While there is little doubt that home prices are set to decline in China, low levels of personal and government debt should help lessen the damage from a property bust. As highlighted by the Economist (“China’s Economic Boom Can Survive a Property Bust”), the ratio of mortgage debt to GDP is only 15.3% in China, compared with a peak of 79% in America. The article highlights the example of Hong Kong’s late 1990s property bust to demonstrate that huge equity cushions should mitigate substantial damage to China’s banking system (unlike in the US and Europe). More specifically, in Hong Kong, where regulators bar mortgages of more than 70% of a home’s value, prices fell by almost half in the three years after the Asian financial crisis, yet mortgage delinquencies peaked at 1.4%. Finally, while mortgage books have grown by more than 70% for certain Chinese lenders, mortgages represent less than 20% of loans for most big banks, and loans to property developers account for perhaps another 8%. As such, banks have substantial capacity to absorb losses in the property sector, even if prices decline on the order of 25-30% (which is a distinct possibility given the massive run up we have seen).
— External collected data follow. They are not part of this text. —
(* ===== verification/AqlGraphOk.v ===== *)
(** * What recorded packet graphs guarantee

    The packets a builder of [AqlGraph] has pushed are followed as a list in
    emission order, with the fields the packet processor reads.  From the
    emission of a graph its ordering guarantees and its completion follow by
    the facts of [AqlQueue]. *)

From stdpp Require Import gmap.
From S2P Require Import Prelude BTree Packet Device AqlQueue AqlGraph.

(** ** Batches and emissions *)

Definition views (bs : batches) : option (list (list packet_view)) :=
  mapM (mapM (λ image, view_packet (img_bytes image))) bs.

(** The batches of [n] lanes hold the packets of [E]. *)
Definition holds (n : nat) (E : list (nat * packet_view)) (bs : batches) : Prop :=
  views bs = Some (program_of n E) ∧ lanes_below n E.

Lemma lanes_below_nil {A} n : lanes_below n (@nil (nat * A)).
Proof. by intros k l x. Qed.

Lemma lanes_below_app {A} n (E1 E2 : list (nat * A)) :
  lanes_below n (E1 ++ E2) ↔ lanes_below n E1 ∧ lanes_below n E2.
Proof.
  unfold lanes_below. split.
  - intros H. split; intros k l x Hk.
    + apply (H k l x). by apply lookup_app_l_Some.
    + apply (H (length E1 + k) l x). by rewrite lookup_app_r, Nat.add_comm, Nat.add_sub by lia.
  - intros [H1 H2] k l x [Hk|[_ Hk]]%lookup_app_Some; eauto.
Qed.

Lemma lanes_below_singleton {A} n l (x : A) : l < n → lanes_below n [(l, x)].
Proof. intros Hl [|k] l' x'; [by intros [= <- <-]|done]. Qed.

Lemma holds_start n : holds n [] (replicate n []).
Proof.
  split; [|apply lanes_below_nil]. unfold views, program_of. apply mapM_Some.
  apply Forall2_same_length_lookup. split; [by rewrite length_replicate, length_fmap, length_seq|].
  intros i x y Hx Hy. apply lookup_replicate in Hx as [-> _].
  rewrite list_lookup_fmap in Hy. by destruct (seq 0 n !! i); simplify_eq/=.
Qed.

Lemma holds_push n E bs l v image :
  holds n E bs → l < n → view_packet (img_bytes image) = Some v →
  ∃ bs', push_packet bs l image = Some bs' ∧ holds n (E ++ [(l, v)]) bs'.
Proof.
  intros [Hv Hn] Hl Hi. unfold views in Hv. rewrite mapM_Some in Hv.
  assert (length bs = n) as Hlen.
  { apply Forall2_length in Hv. unfold program_of in Hv. by rewrite length_fmap, length_seq in Hv. }
  destruct (lookup_lt_is_Some_2 bs l) as [batch Hb]; [lia|].
  exists (<[l := batch ++ [image]]> bs). split; [by eapply vec_update_lookup|]. split.
  2:{ apply lanes_below_app. split; [done|by apply lanes_below_singleton]. }
  unfold views. apply mapM_Some. apply Forall2_same_length_lookup. split.
  { unfold program_of. by rewrite length_insert, length_fmap, length_seq. }
  intros i x y Hx Hy.
  assert (i < n) as Hin. { rewrite <-Hlen, <-(length_insert bs l (batch ++ [image])).
    by eapply lookup_lt_Some. }
  rewrite program_of_lookup in Hy by done. injection Hy as <-.
  assert (∀ b, bs !! i = Some b → mapM (λ image, view_packet (img_bytes image)) b
    = Some (lane_of i E)) as Hold.
  { intros b Hib. by apply (Forall2_lookup_lr _ _ _ i b _ Hv Hib), program_of_lookup. }
  rewrite lane_of_app. destruct (decide (l = i)) as [->|Hne].
  - rewrite list_lookup_insert_eq in Hx by lia. injection Hx as <-.
    rewrite lane_of_cons_eq. apply mapM_Some, Forall2_app.
    + apply mapM_Some. by apply Hold.
    + repeat constructor. done.
  - rewrite list_lookup_insert_ne in Hx by done. rewrite lane_of_cons_ne by done.
    rewrite app_nil_r. by apply Hold.
Qed.

Definition handles (signals : list Z) : Prop := Forall (λ s, in_u 64 s ∧ s ≠ 0%Z) signals.

Lemma push_barrier_holds n E bs policy deps c l :
  holds n E bs → l < n → handles deps → in_u 64 c →
  push_barrier policy deps c bs l ≠ Panic ∧
  ∀ bs', push_barrier policy deps c bs l = Done bs' →
    holds n (E ++ [(l, mkView policy (BarrierAnd deps) c)]) bs'.
Proof.
  intros Hh Hl Hdeps Hc. unfold push_barrier.
  destruct (barrier_packet_with_policy deps c policy) as [p|e] eqn:Hp;
    cbn [map_err try_ mbind exec_bind]; [|done].
  destruct (holds_push n E bs l (mkView policy (BarrierAnd deps) c) (image_barrier p))
    as (bs1 & -> & Hh1); [done|done| |].
  - eapply view_barrier; [eapply Forall_impl; [exact Hdeps|by intros ? []]..|done|done].
  - split; [done|]. by intros bs' [= <-].
Qed.

Definition recorded_typed (r : RecordedDispatch) : Prop :=
  metadata_typed (k_metadata (rd_kernel r)) ∧ geometry_typed (rd_geometry r) ∧
  (0 ≤ rd_dynamic_group_bytes r)%Z ∧ in_u 64 (ka_address (rd_kernarg r)).

(** The kernel packet of a dispatch, as the packet processor reads it. *)
Definition kernel_view (header : HeaderPolicy) (r : RecordedDispatch) (completion : Z) : packet_view :=
  mkView header (KernelPacket (md_kernel_object (k_metadata (rd_kernel r))) (ka_address (rd_kernarg r)))
    completion.

Lemma push_kernel_holds n E bs policy c l r :
  holds n E bs → l < n → recorded_typed r → in_u 64 c →
  push_kernel policy c bs l r ≠ Panic ∧
  ∀ bs', push_kernel policy c bs l r = Done bs' →
    holds n (E ++ [(l, kernel_view policy r c)]) bs'.
Proof.
  intros Hh Hl (Hm & Hg & Hd & Hk) Hc. unfold push_kernel.
  destruct (kernel_packet_with_policy _ _ _ _ _ _) as [p|e] eqn:Hp;
    cbn [map_err try_ mbind exec_bind]; [|done].
  destruct (holds_push n E bs l (kernel_view policy r c) (image_kernel p))
    as (bs1 & -> & Hh1); [done|done|exact (view_kernel _ _ _ _ _ _ _ Hm Hg Hd Hk Hc Hp)|].
  split; [done|]. by intros bs' [= <-].
Qed.

(** A loop that emits [f x] for every [x]. *)
Lemma foldE_holds {A} n (f : A → list (nat * packet_view)) (body : batches → A → exec ReplayError batches)
    (l : list A) E bs :
  holds n E bs →
  (∀ x E bs, x ∈ l → holds n E bs →
     body bs x ≠ Panic ∧ ∀ bs', body bs x = Done bs' → holds n (E ++ f x) bs') →
  foldE body bs l ≠ Panic ∧
  ∀ bs', foldE body bs l = Done bs' → holds n (E ++ (l ≫= f)) bs'.
Proof.
  intros Hh Hbody. split.
  - apply (foldE_no_panic (λ l1 bs, holds n (E ++ (l1 ≫= f)) bs)).
    + simpl. by rewrite app_nil_r.
    + intros l1 x l2 bs1 -> Hh1. destruct (Hbody x (E ++ (l1 ≫= f)) bs1) as [Hnp Hd];
        [set_solver|done|]. split; [done|]. intros bs2 Hbs2.
      rewrite bind_app. simpl. rewrite app_nil_r, app_assoc. by apply Hd.
  - intros bs'. apply (foldE_Done_inv (λ l1 bs, holds n (E ++ (l1 ≫= f)) bs)).
    + simpl. by rewrite app_nil_r.
    + intros l1 x l2 bs1 bs2 -> Hh1 Hbs2.
      destruct (Hbody x (E ++ (l1 ≫= f)) bs1) as [_ Hd]; [set_solver|done|].
      rewrite bind_app. simpl. rewrite app_nil_r, app_assoc. by apply Hd.
Qed.

(** ** Completion signals of an emission *)

Definition completions (E : list (nat * packet_view)) : list Z :=
  List.filter (λ s, negb (s =? 0)%Z) ((λ e, pv_completion e.2) <$> E).

Lemma completions_app E1 E2 : completions (E1 ++ E2) = completions E1 ++ completions E2.
Proof. unfold completions. by rewrite fmap_app, List.filter_app. Qed.

Lemma completions_cons_nz l v E :
  pv_completion v ≠ 0%Z → completions ((l, v) :: E) = pv_completion v :: completions E.
Proof.
  intros Hv. unfold completions. rewrite fmap_cons. cbn [List.filter snd].
  by rewrite (proj2 (Z.eqb_neq _ _)) by done.
Qed.

Lemma completions_cons_z l v E :
  pv_completion v = 0%Z → completions ((l, v) :: E) = completions E.
Proof. intros Hv. unfold completions. rewrite fmap_cons. cbn [List.filter snd]. by rewrite Hv. Qed.

Lemma elem_of_completions E s :
  s ∈ completions E ↔ s ≠ 0%Z ∧ ∃ k l v, E !! k = Some (l, v) ∧ pv_completion v = s.
Proof.
  unfold completions. rewrite list_elem_of_In, filter_In, <-list_elem_of_In, negb_true_iff, Z.eqb_neq.
  rewrite list_elem_of_fmap. split.
  - intros (([l v] & -> & (k & Hk)%list_elem_of_lookup) & Hs). split; [done|]. by exists k, l, v.
  - intros (Hs & k & l & v & Hk & <-). split; [|done]. exists (l, v). split; [done|].
    by eapply list_elem_of_lookup_2.
Qed.

(** Among the signals that satisfy [own] every signal is completed once. *)
Section own.
Context (own : Z → Prop) `{∀ s, Decision (own s)}.

Lemma own_unique E k k' l v l' v' :
  NoDup (filter own (completions E)) → own (pv_completion v) →
  E !! k = Some (l, v) → E !! k' = Some (l', v') →
  pv_completion v ≠ 0%Z → pv_completion v' = pv_completion v → k' = k.
Proof using All.
  intros Hnd Hown Hk Hk' Hv Heq.
  assert (∀ i j li vi lj vj, i < j → E !! i = Some (li, vi) → E !! j = Some (lj, vj) →
    own (pv_completion vi) → pv_completion vi ≠ 0%Z → pv_completion vj = pv_completion vi → False) as Hlt.
  { clear -Hnd. intros i j li vi lj vj Hij Hi Hj Ho Hnz Hc.
    rewrite <-(take_drop_middle E j (lj, vj) Hj), completions_app, filter_app in Hnd.
    apply NoDup_app in Hnd as (_ & Hdis & _). apply (Hdis (pv_completion vi)); apply list_elem_of_filter.
    - split; [done|]. apply elem_of_completions. split; [done|]. exists i, li, vi. split; [|done].
      by rewrite lookup_take_lt by lia.
    - split; [done|]. rewrite completions_cons_nz by congruence. rewrite Hc. set_solver. }
  destruct (Nat.lt_trichotomy k k') as [Hlt'|[Hlt'|Hlt']]; [|done|].
  - exfalso. by eapply (Hlt k k').
  - exfalso. eapply (Hlt k' k); [done..|congruence|congruence|done].
Qed.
While local government debt represents another distinct threat to the overall economy, particularly since they are heavily reliant on the property sales to fund their budgets, the article suggests these concerns may be somewhat overblown. According to Vincent Chan of Credit Suisse, land sales and property taxes should account for less than 17% of their revenues this year. Further, even if one uses an aggressive estimate of the debt carried by these local entities (11.4 trillion yuan as per calculations done by Victor Shih of Northwestern University), total public debt to GDP would be a manageable 50% of GDP, hardly alarming for an economy growing at over 10% in nominal terms and possessing $2.5 trillion of foreign currency reserves.